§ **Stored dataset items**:
^^^^^^^^

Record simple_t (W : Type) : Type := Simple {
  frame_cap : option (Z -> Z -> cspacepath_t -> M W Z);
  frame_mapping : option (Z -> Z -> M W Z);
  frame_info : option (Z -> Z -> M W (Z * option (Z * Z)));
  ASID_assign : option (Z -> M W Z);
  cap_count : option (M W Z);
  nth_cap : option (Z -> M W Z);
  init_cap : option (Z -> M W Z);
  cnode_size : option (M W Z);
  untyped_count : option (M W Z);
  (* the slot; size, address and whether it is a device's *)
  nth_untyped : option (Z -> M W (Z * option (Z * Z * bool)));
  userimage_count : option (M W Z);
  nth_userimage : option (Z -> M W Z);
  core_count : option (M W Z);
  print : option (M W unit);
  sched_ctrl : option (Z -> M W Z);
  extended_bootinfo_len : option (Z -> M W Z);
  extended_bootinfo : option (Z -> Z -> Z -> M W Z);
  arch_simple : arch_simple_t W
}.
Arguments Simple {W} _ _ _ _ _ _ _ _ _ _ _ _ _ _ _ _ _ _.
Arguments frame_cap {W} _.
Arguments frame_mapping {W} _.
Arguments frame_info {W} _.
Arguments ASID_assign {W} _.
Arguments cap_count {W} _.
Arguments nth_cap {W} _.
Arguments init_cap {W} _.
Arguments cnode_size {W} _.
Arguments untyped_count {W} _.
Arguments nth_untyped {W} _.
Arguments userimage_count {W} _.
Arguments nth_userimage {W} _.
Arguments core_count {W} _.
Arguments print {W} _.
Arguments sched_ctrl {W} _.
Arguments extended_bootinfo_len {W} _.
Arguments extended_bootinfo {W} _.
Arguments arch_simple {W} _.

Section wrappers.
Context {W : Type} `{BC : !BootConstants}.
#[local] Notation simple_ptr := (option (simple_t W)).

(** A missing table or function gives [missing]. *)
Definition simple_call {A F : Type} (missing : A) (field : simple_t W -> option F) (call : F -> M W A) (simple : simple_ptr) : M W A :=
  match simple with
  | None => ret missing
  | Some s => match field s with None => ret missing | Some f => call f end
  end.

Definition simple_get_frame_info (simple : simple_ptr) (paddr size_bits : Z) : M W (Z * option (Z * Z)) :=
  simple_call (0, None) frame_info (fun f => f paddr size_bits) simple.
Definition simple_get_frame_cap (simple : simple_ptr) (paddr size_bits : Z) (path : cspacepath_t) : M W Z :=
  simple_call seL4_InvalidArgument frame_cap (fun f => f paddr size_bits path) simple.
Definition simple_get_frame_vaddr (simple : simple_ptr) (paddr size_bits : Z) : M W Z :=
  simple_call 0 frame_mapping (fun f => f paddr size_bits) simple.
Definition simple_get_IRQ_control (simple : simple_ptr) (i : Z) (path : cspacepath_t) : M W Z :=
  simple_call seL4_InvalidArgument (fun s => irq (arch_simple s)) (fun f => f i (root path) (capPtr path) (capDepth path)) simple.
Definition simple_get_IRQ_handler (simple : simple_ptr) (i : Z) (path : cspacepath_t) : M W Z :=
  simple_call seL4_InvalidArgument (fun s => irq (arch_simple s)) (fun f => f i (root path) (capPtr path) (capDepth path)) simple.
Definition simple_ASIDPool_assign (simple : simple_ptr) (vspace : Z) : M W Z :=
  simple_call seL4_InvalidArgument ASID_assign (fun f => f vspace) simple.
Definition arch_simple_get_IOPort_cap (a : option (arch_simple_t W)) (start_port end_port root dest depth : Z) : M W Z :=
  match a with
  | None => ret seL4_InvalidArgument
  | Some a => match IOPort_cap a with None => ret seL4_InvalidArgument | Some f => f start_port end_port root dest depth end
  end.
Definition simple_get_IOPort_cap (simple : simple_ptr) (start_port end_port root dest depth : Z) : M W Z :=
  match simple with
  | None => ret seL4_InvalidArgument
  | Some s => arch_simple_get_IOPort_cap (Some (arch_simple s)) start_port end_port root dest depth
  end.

^^^^^^^^

§ **Problem**:
The answer must consist of every entry, set down exactly as given.

§ **Answer to this problem**:
Record simple_t (W : Type) : Type := Simple {
  frame_cap : option (Z -> Z -> cspacepath_t -> M W Z);
  frame_mapping : option (Z -> Z -> M W Z);
  frame_info : option (Z -> Z -> M W (Z * option (Z * Z)));
  ASID_assign : option (Z -> M W Z);
  cap_count : option (M W Z);
  nth_cap : option (Z -> M W Z);
  init_cap : option (Z -> M W Z);
  cnode_size : option (M W Z);
  untyped_count : option (M W Z);
  (* the slot; size, address and whether it is a device's *)
  nth_untyped : option (Z -> M W (Z * option (Z * Z * bool)));
  userimage_count : option (M W Z);
  nth_userimage : option (Z -> M W Z);
  core_count : option (M W Z);
  print : option (M W unit);
  sched_ctrl : option (Z -> M W Z);
  extended_bootinfo_len : option (Z -> M W Z);
  extended_bootinfo : option (Z -> Z -> Z -> M W Z);
  arch_simple : arch_simple_t W
}.
Arguments Simple {W} _ _ _ _ _ _ _ _ _ _ _ _ _ _ _ _ _ _.
Arguments frame_cap {W} _.
Arguments frame_mapping {W} _.
Arguments frame_info {W} _.
Arguments ASID_assign {W} _.
Arguments cap_count {W} _.
Arguments nth_cap {W} _.
Arguments init_cap {W} _.
Arguments cnode_size {W} _.
Arguments untyped_count {W} _.
Arguments nth_untyped {W} _.
Arguments userimage_count {W} _.
Arguments nth_userimage {W} _.
Arguments core_count {W} _.
Arguments print {W} _.
Arguments sched_ctrl {W} _.
Arguments extended_bootinfo_len {W} _.
Arguments extended_bootinfo {W} _.
Arguments arch_simple {W} _.

Section wrappers.
Context {W : Type} `{BC : !BootConstants}.
#[local] Notation simple_ptr := (option (simple_t W)).

(** A missing table or function gives [missing]. *)
Definition simple_call {A F : Type} (missing : A) (field : simple_t W -> option F) (call : F -> M W A) (simple : simple_ptr) : M W A :=
  match simple with
  | None => ret missing
  | Some s => match field s with None => ret missing | Some f => call f end
  end.

Definition simple_get_frame_info (simple : simple_ptr) (paddr size_bits : Z) : M W (Z * option (Z * Z)) :=
  simple_call (0, None) frame_info (fun f => f paddr size_bits) simple.
Definition simple_get_frame_cap (simple : simple_ptr) (paddr size_bits : Z) (path : cspacepath_t) : M W Z :=
  simple_call seL4_InvalidArgument frame_cap (fun f => f paddr size_bits path) simple.
Definition simple_get_frame_vaddr (simple : simple_ptr) (paddr size_bits : Z) : M W Z :=
  simple_call 0 frame_mapping (fun f => f paddr size_bits) simple.
Definition simple_get_IRQ_control (simple : simple_ptr) (i : Z) (path : cspacepath_t) : M W Z :=
  simple_call seL4_InvalidArgument (fun s => irq (arch_simple s)) (fun f => f i (root path) (capPtr path) (capDepth path)) simple.
Definition simple_get_IRQ_handler (simple : simple_ptr) (i : Z) (path : cspacepath_t) : M W Z :=
  simple_call seL4_InvalidArgument (fun s => irq (arch_simple s)) (fun f => f i (root path) (capPtr path) (capDepth path)) simple.
Definition simple_ASIDPool_assign (simple : simple_ptr) (vspace : Z) : M W Z :=
  simple_call seL4_InvalidArgument ASID_assign (fun f => f vspace) simple.
Definition arch_simple_get_IOPort_cap (a : option (arch_simple_t W)) (start_port end_port root dest depth : Z) : M W Z :=
  match a with
  | None => ret seL4_InvalidArgument
  | Some a => match IOPort_cap a with None => ret seL4_InvalidArgument | Some f => f start_port end_port root dest depth end
  end.
Definition simple_get_IOPort_cap (simple : simple_ptr) (start_port end_port root dest depth : Z) : M W Z :=
  match simple with
  | None => ret seL4_InvalidArgument
  | Some s => arch_simple_get_IOPort_cap (Some (arch_simple s)) start_port end_port root dest depth
  end.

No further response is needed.